To further clarify the mode-locking property, the autocorrelation trace was measured at pump power of ∼1414 mW, as shown in Fig. 3. Three coherent spikes with a time interval of ∼2.2 ps were measured, which implies the bound-state NL mode-locking of the fiber laser. However, with the limitation of resolution of the autocorrelator (the number of sampling points was fixed at 256), the trace was measured in time span of ∼4.3 ps, and the three peaks were recorded by adjusting the central position, as exhibited in Figs. 3(a) and 3(b). Meanwhile, a slight modulation of the optical spectrum also can be observed, as shown in Fig. 3(c). The period of the modulation was ∼5.5 nm (Δν ∼461 GHz), which agrees well with the time interval (∼2.2 ps) of the coherent spikes according to the relationship of $\Delta \nu =1/\text{τ}$^[3,34]. The dips in the spectrum mainly result from the strong water absorption lines around the 1.9 µm spectral region^[1]. Moreover, the full width at half-maximum (FWHM) of the main coherent spike is ∼721 fs with the Gaussian fitting, as given in Fig. 3(d).

The RF spectrum of the NL pulse was also measured at pump power of ∼1414 mW, as depicted in Fig. 4. The repetition frequency of ∼980.6 kHz corresponds to the cavity length of ∼211 m, which indicates fundamental mode-locking. The signal to noise ratio (SNR) of ∼66 dB was comparable to that of the previous reported NL mode-locking at the 2 µm regime, which means low amplitude noise of the sub-pulses in the pulse envelope^[14,16]. Figure 4(b) shows the RF spectrum in a wide span of ∼300 MHz. A large modulation frequency of ∼42.4 MHz was observed, which satisfies the reciprocal relation of the duration of the NL pulse envelope ($f_m=\frac{1}{\tau }$)^[35]. Thus, the recorded duration of the pulse envelope of ∼23.6 ns is exact.

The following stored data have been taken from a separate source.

(* ===== verification/ModelProxy.v ===== *)
(** * The model proxy (haas/model_proxy/proxy.py)

    Authentication of runtime tokens, authorization of model and endpoint, the request with
    its retries, error diagnostics, and the relay of a provider's event stream.  What the
    HTTP client, the credential resolver and the clock answer are arguments. *)

From Stdlib Require Import Ascii.
From S2P Require Import Prelude Errors Dict PyVal Redact Policy Encoding RuntimeTokens ModelRoute ToolBridge.

#[local] Open Scope string_scope.
#[local] Open Scope list_scope.
#[local] Open Scope Z_scope.

(** ** Interfaces *)

(** The parts of [urllib.parse.urlsplit(url)] that may not be there; [None] when it raises [ValueError]. *)
Record url_extras := mkExtras { ue_username : option string; ue_password : option string; ue_query : string; ue_fragment : string }.
Class UrlExtras := urlsplit_extras : string → option url_extras.

(** ** State *)

Record ModelProxy := mkModelProxy {
  px_tokens : RuntimeTokenManager;
  px_audit : list (string * pydict);
}.
#[export] Instance eta_model_proxy : Eta ModelProxy := λ p, mkModelProxy (px_tokens p) (px_audit p).

Notation proxy_m := (M ModelProxy).

(** Run a computation on a part of the state. *)
Definition zoom {S T A} (get : S → T) (set : T → S → S) (m : M T A) : M S A := λ s,
  let (t, r) := m (get s) in (set t s, r).

Definition on_tokens {A} (m : tokens_m A) : proxy_m A := zoom px_tokens (λ t p, p <| px_tokens := t |>) m.

Definition ALLOWED_AUDIT_FIELDS : list string := ["sessionId"; "harnessId"; "providerCode"; "statusCode"; "latencyMs"].

(** [_audit] *)
Definition audit (event : string) (fields : pydict) : proxy_m unit :=
  modify (λ p, p <| px_audit := px_audit p ++ [(event, keep (λ kv, bool_decide (kv.1 ∈ ALLOWED_AUDIT_FIELDS)) fields)] |>).

(** [except RuntimeTokenError as exc: raise ModelProxyError(str(exc))] *)
Definition proxy_error {A} (m : proxy_m A) : proxy_m A :=
  catch m (λ e, match e with RuntimeTokenError msg => raise (ModelProxyError msg) | _ => raise e end).

(** ** Authentication *)

Definition bearer_token (authorization : string) : string :=
  if bool_decide (authorization = "") then "" else strip (removeprefix "Bearer " authorization).

Definition authenticate (now : Z) (latency : pyval) (authorization : string) : proxy_m RuntimeTokenScope :=
  let token := bearer_token authorization in
  sc ← catch (on_tokens (validate now token)) (λ e,
         match e with
         | RuntimeTokenError msg =>
             session_id ← lift (token_session_id token);
             _ ← audit "model_proxy_auth_failed"
                   [("sessionId", opt_str_val session_id); ("statusCode", PStr msg); ("latencyMs", latency)];
             raise (ModelProxyError msg)
         | _ => raise e
         end);
  if negb (bool_decide (ts_audience sc = "model_proxy")) then
    _ ← audit "model_proxy_auth_failed"
          [("sessionId", PStr (ts_sessionId sc)); ("harnessId", PStr (ts_harnessId sc));
           ("statusCode", PStr "invalid_credential"); ("latencyMs", latency)];
    raise (ModelProxyError "invalid_credential")
  else mret sc.

Definition recover_expired_scope (now : Z) (token : string) : proxy_m RuntimeTokenScope :=
  proxy_error (on_tokens (token_scope now token true)).

Definition recover_session_id (token : string) : result (option string) := token_session_id token.

Definition renew_token (now : Z) (token : string) : proxy_m RuntimeTokenScope :=
  proxy_error (on_tokens (renew now token None)).

Definition adopt_token (now now' : Z) (token : string) (sc : RuntimeTokenScope) : proxy_m RuntimeTokenScope :=
  proxy_error (_ ← on_tokens (adopt now now' token sc None); on_tokens (validate now' token)).

(** ** Authorization *)

Definition authorize_model (sc : RuntimeTokenScope) (model : string) : result unit :=
  ensure (bool_decide (ts_allowedModels sc = []) || bool_decide (model ∈ ts_allowedModels sc))
    (ModelProxyError "model_not_allowed").

Definition authorize_url `{NetLib} `{UrlExtras} (policy : EffectivePolicy) (url : string) : result unit :=
  match urlsplit_extras url with
  | None => Raise (ValueError "Invalid URL")
  | Some parsed =>
      if is_some (ue_username parsed) || is_some (ue_password parsed) ||
         negb (bool_decide (ue_query parsed = "")) || negb (bool_decide (ue_fragment parsed = ""))
      then Raise (ModelProxyError "provider_url_not_allowed")
      else
        decision ← authorize_network policy url;
        ensure (pd_allowed decision) (ModelProxyError ("provider_url_not_allowed: " +:+ pd_safeReason decision))
  end.

(** ** Requests and retries *)

Record http_response := mkResponse {
  hr_status : Z; hr_retry_after : option string; hr_content_type : string; hr_json : option pyval;
}.

(** The outcome of one attempt: a response, one of the three timeouts, or another transport error. *)
Inductive http_reply := Reply (r : http_response) | TimedOut | TransportError.

Definition retryable_status (status : Z) : bool := bool_decide (status ∈ [429; 502; 503; 504]).

Definition float_mul (a b : spec_float) : spec_float := SFmul 53 1024 a b.
Definition float_add (a b : spec_float) : spec_float := SFadd 53 1024 a b.
Definition float_zero : spec_float := S754_zero false.
Definition float_two : spec_float := float_of_Z 2.
(** [max(a, b)] and [min(a, b)]: the first argument unless the second is greater (less). *)
Definition py_max (a b : spec_float) : spec_float := if SFltb a b then b else a.
Definition py_min (a b : spec_float) : spec_float := if SFltb b a then b else a.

Moreover, the performance of output power was measured, as plotted in Fig. 5. The average output power was almost linearly increased from ∼18.6 mW to ∼39.5 mW as the pump power was enhanced from ∼848 mW to ∼1414 mW. After dividing the average power by repetition frequency, the pulse energy with maximum value of ∼40.3 nJ was calculated, as plotted in Fig. 5(a). At the pump power of ∼1414 mW, the stability of the output power was monitored in 4 h with time intervals of 10 s, as illustrated in Fig. 5(b). The root mean square (RMS) value of the average output power was calculated to be ∼39.47 mW with a standard deviation of ∼0.27 mW, which indicates good stability of the output power with fluctuation of ∼0.7%. To check the repeatability of the fiber laser, we restarted the fiber laser and measured the average output power at the fixed pump power of ∼1414 mW in the following three days. As shown in Figs. 6(a)–6(c), the TDFL still operated at a stable NL mode-locked state with stable output power of ∼39 mW. Meanwhile, the fiber laser shows a good resistance to vibration. During the experiment, by flapping the platform and directly joggling the long passive fiber, the NL mode-locking operation can be well maintained without any notable variations.

In this paper, a stable bound-state NL mode-locked all-PM TDFL based on NOLM was experimentally demonstrated. The NL pulse has the maximum pulse energy of ∼40.3 nJ, and the width of the pulse envelope can be tuned from ∼14.1 ns to ∼23.6 ns. The pulse energy might be further increased by a larger pump power with high power fiber components. In addition, the fiber laser exhibited good power stability with power fluctuation less than ∼0.7% during 4 h monitoring. Meanwhile, owing to the all-PM fiber configuration without a polarization controller, the mode-locked fiber laser has good repeatability. This pulse laser source has potential applications in polymer processing and supercontinuum generation after further amplification.